Posted on August 26, 2013 by Heidi
While in Brazil last week, U.S. Secretary of Energy Ernest Moniz stressed the importance of biofuels as part of President Obama's Climate Action Plan to reduce greenhouse gas emissions. To this end, Secretary Moniz called for greater partnership between the U.S. and Brazil on biofuels. Significantly, it was reported that Secretary Moniz stated that the U.S. Environmental Protection Agency (EPA) has the authority and ability, and will continue to consider imports when EPA sets the annual renewable volume obligations (RVO) under the federal Renewable Fuel Standard (RFS). This statement is important and signifies that EPA could continue to allow imported Brazilian sugarcane ethanol to meet annual RFS requirements.
As we recently reported, the U.S. Chamber of Commerce's Export Green Initiative continues plans for an upcoming trip to Brazil September 30-October 2, 2013, to encourage an increased relationship between that country and the U.S. on biofuels. Representatives from the Renewable Fuels Association (RFA), the trade association representing the Brazilian sugarcane industry (UNICA), and the Advanced Biofuels Association, along with 15 companies that produce biofuels in the U.S., are expected to attend the trip. More information is available online.

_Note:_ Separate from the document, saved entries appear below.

Lemma preserved_collected guests s :
  (n0 ≤ length (Refs.arrays s))%nat →
  let r := Refs.collected guests s in
  Forall (λ e, (n0 ≤ e.2)%nat) r.1.1 ∧ preserved n0 s r.2.
Proof.
  intros Hlen. unfold Refs.collected.
  destruct (preserved_newArray [] s Hlen) as [Hnew Hungrouped].
  destruct (Refs.newArray [] s) as [ungrouped s0]. simpl in *.
  pose proof (foldl_invariant
    (λ acc : list (string * nat) * Refs.Store,
       Forall (λ e, (n0 ≤ e.2)%nat) acc.1 ∧ preserved n0 s acc.2)
    (λ (acc : list (string * nat) * Refs.Store) i,
             match Refs.arrayAt acc.2 guests !! i with
             | Some guest =>
                 match groupKey (Refs.objectAt acc.2 guest) with
                 | Some key => Refs.pushed key guest acc.1 acc.2
                 | None => (acc.1, Refs.pushAll ungrouped [guest] acc.2)
                 end
             | None => acc
             end)
    (seq 0 (length (Refs.arrayAt s0 guests))) ([], s0)) as Hfold.
  destruct (foldl _ _ _) as [groups s1]. simpl in *.
  apply Hfold; [by split|]. clear Hfold.
  intros [groups' s'] i _ [Hown Hpres]. simpl.
  pose proof (preserved_length _ _ Hpres) as Hlen'.
  destruct (Refs.arrayAt s' guests !! i) as [guest|]; [|done].
  destruct (groupKey (Refs.objectAt s' guest)) as [key|]; simpl.
  - destruct (preserved_pushed key guest groups' s' Hown Hlen') as [? ?].
    split; [done|]. by eapply preserved_trans.
  - split; [done|]. eapply preserved_trans; [exact Hpres|]. by apply preserved_pushAll.
Qed.

Lemma preserved_addIndividuals ungrouped groups s :
  (n0 ≤ length (Refs.arrays s))%nat →
  preserved n0 s (Refs.addIndividuals ungrouped groups s).2.
Proof.
  intros Hlen. unfold Refs.addIndividuals.
  apply (foldl_invariant
    (λ acc : list (string * nat) * Refs.Store, preserved n0 s acc.2)); [done|].
  intros [groups' s'] guest _ Hpres. simpl in *.
  pose proof (preserved_length _ _ Hpres) as Hlen'.
  eapply preserved_trans; [exact Hpres|]. by apply preserved_newArray.
Qed.

(** A throw leaves the store as the pushes before it left it. *)
Lemma preserved_collectGroups_thrown guests s :
  (n0 ≤ length (Refs.arrays s))%nat →
  let r := Refs.collectGroups guests s in
  (∀ groups, r.1.1 = inr groups → Forall (λ e, (n0 ≤ e.2)%nat) groups)
  ∧ preserved n0 s r.2.
Proof.
  intros Hlen. unfold Refs.collectGroups.
  destruct (preserved_newArray [] s Hlen) as [Hnew Hungrouped].
  destruct (Refs.newArray [] s) as [ungrouped s0]. simpl in *.
  pose proof (foldl_invariant
    (λ acc : (JsError + list (string * nat)) * Refs.Store,
       (∀ groups, acc.1 = inr groups → Forall (λ e, (n0 ≤ e.2)%nat) groups)
       ∧ preserved n0 s acc.2)
    (Refs.collectStep guests ungrouped)
    (seq 0 (length (Refs.arrayAt s0 guests))) (inr [], s0)) as Hfold.
  destruct (foldl _ _ _) as [groups s1]. simpl in *.
  apply Hfold; [split; [by intros ? [= <-]|done]|]. clear Hfold.
  intros [[error|groups'] s'] i _ [Hown Hpres]; [done|].
  unfold Refs.collectStep. cbn [fst snd] in *.
  specialize (Hown groups' eq_refl).
  pose proof (preserved_length _ _ Hpres) as Hlen'.
  destruct (Refs.arrayAt s' guests !! i) as [guest|]; [|by split; [intros ? [= <-]|]].
  destruct (groupKey (Refs.objectAt s' guest)) as [key|]; simpl.
  - unfold Refs.groupsPush. case_decide; [done|].
    destruct (preserved_pushed key guest groups' s' Hown Hlen') as [? ?].
    cbn [fst snd]. split; [by intros ? [= <-]|]. by eapply preserved_trans.
  - split; [by intros ? [= <-]|].
    eapply preserved_trans; [exact Hpres|]. by apply preserved_pushAll.
Qed.

Lemma preserved_groupGuestsByRelationship guests s :
  (n0 ≤ length (Refs.arrays s))%nat →
  preserved n0 s (Refs.groupGuestsByRelationship guests s).2.
Proof.
  intros Hlen. unfold Refs.groupGuestsByRelationship.
  destruct (preserved_collectGroups_thrown guests s Hlen) as [_ Hcollect].
  destruct (Refs.collectGroups guests s) as [[[error|groups] ungrouped] s1];
    simpl in *; [done|].
  pose proof (preserved_addIndividuals ungrouped groups s1
                (preserved_length _ _ Hcollect)) as Hadd.
  destruct (Refs.addIndividuals ungrouped groups s1) as [groups' s2]. simpl in *.
  by eapply preserved_trans.
Qed.

Lemma preserved_grouped guests s :
  (n0 ≤ length (Refs.arrays s))%nat →
  preserved n0 s (Refs.grouped guests s).2.
Proof.
  intros Hlen. unfold Refs.grouped.
  destruct (preserved_collected guests s Hlen) as [_ Hcollect].
  destruct (Refs.collected guests s) as [[groups ungrouped] s1]. simpl in *.
  pose proof (preserved_addIndividuals ungrouped groups s1
                (preserved_length _ _ Hcollect)) as Hadd.
  destruct (Refs.addIndividuals ungrouped groups s1) as [groups' s2]. simpl in *.
  by eapply preserved_trans.
Qed.
End Frame.

Lemma refs_knightSeat_done fuel count group ta processedGroups guestsToSeat s :
  fuel = 0%nat ∨ Refs.arrayAt s guestsToSeat = [] →
  Refs.knightSeat fuel count group ta processedGroups guestsToSeat s
  = (ta, processedGroups, s).
Proof.
  intros [->|Hnil]; [by destruct (Refs.arrayAt s guestsToSeat)|].
  destruct fuel; cbn [Refs.knightSeat]; by rewrite ?Hnil.
Qed.

Lemma refs_knightSeat_unfold fuel count group ta processedGroups guestsToSeat s r0 rest :
  Refs.arrayAt s guestsToSeat = r0 :: rest →
  Refs.knightSeat (S fuel) count group ta processedGroups guestsToSeat s =
  match knightBest count (Refs.viewTables s ta) with
  | (Some bestTableId, maxSpace) =>
      if 0 <? maxSpace then
        match fitChunkBy (Refs.sizeAt s) maxSpace (Refs.arrayAt s guestsToSeat) with
        | [] => (ta, processedGroups, s)
        | (_ :: _) as chunk =>
            let s' := Refs.seatAt bestTableId chunk ta
                        (Refs.removeFrom guestsToSeat chunk s) in
            Refs.knightSeat fuel count group
              (dictAlter (Refs.markFirst s' group chunk) bestTableId ta)
              processedGroups guestsToSeat s'
        end
      else (ta, processedGroups ++ [Refs.leftoverGroup s group guestsToSeat], s)
  | (None, _) => (ta, processedGroups ++ [Refs.leftoverGroup s group guestsToSeat], s)
  end.
Proof. intros Hgts. cbn [Refs.knightSeat]. by rewrite Hgts. Qed.
#[global] Instance M_ret : MRet M := λ A a tr, (Ok a, tr).

#[global] Instance M_bind : MBind M := λ A B f m tr,
  match m tr with
  | (Ok a, tr') => f a tr'
  | (Raise e, tr') => (Raise e, tr')
  end.

Definition lift {A} (r : result A) : M A := λ tr, (r, tr).

Definition emit (c : call) : M unit := λ tr, (Ok tt, tr ++ [c]).

End Trace.
Arguments call : clear implicits.
Arguments M : clear implicits.

(** [for x in l: body(x)] *)
Fixpoint for_each {PyObj A} (body : A → M PyObj unit) (l : list A) : M PyObj unit :=
  match l with
  | [] => mret tt
  | x :: l' => body x ;; for_each body l'
  end.

(** ** targets/sim/net.py *)

Module NetSoC.
Section NetSoC.

Context {PyObj : Type}.

(** The names net.py has bound when its class statement runs: the ones its
    import lines 1 to 7 bring in, and no other. *)
Definition module_globals : gmap string pyvalue :=
  list_to_map [
    ("mem_decoder", PyObject "litex.soc.integration.soc_core.mem_decoder");
    ("LiteEthPHYModel", PyObject "liteeth.phy.model.LiteEthPHYModel");
    ("LiteEthMAC", PyObject "liteeth.core.mac.LiteEthMAC");
    ("dict_set_max", PyObject "targets.utils.dict_set_max");
    ("BaseSoC", PyObject "targets.sim.base.BaseSoC")
  ].

(** The names bound when the class statement runs. *)
Variable globals : gmap string pyvalue.
(** [self.cpu.endianness], set by the base class. *)
Variable cpu_endianness : string.

Abbreviation M := (M PyObj).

Posted on August 26, 2013 by Heidi
The U.S. Department of Agriculture (USDA) has announced that it will, for the first time, use its Feedstock Flexibility Program to help restore U.S. sugar prices at or above specific levels. Under the program, U.S. sugar producers may sell their sugar to USDA, which then plans to sell it to biofuels producers. Under the 2008 Farm Bill, USDA is required to keep U.S. sugar at prices at or above certain levels. This year's prices have been low.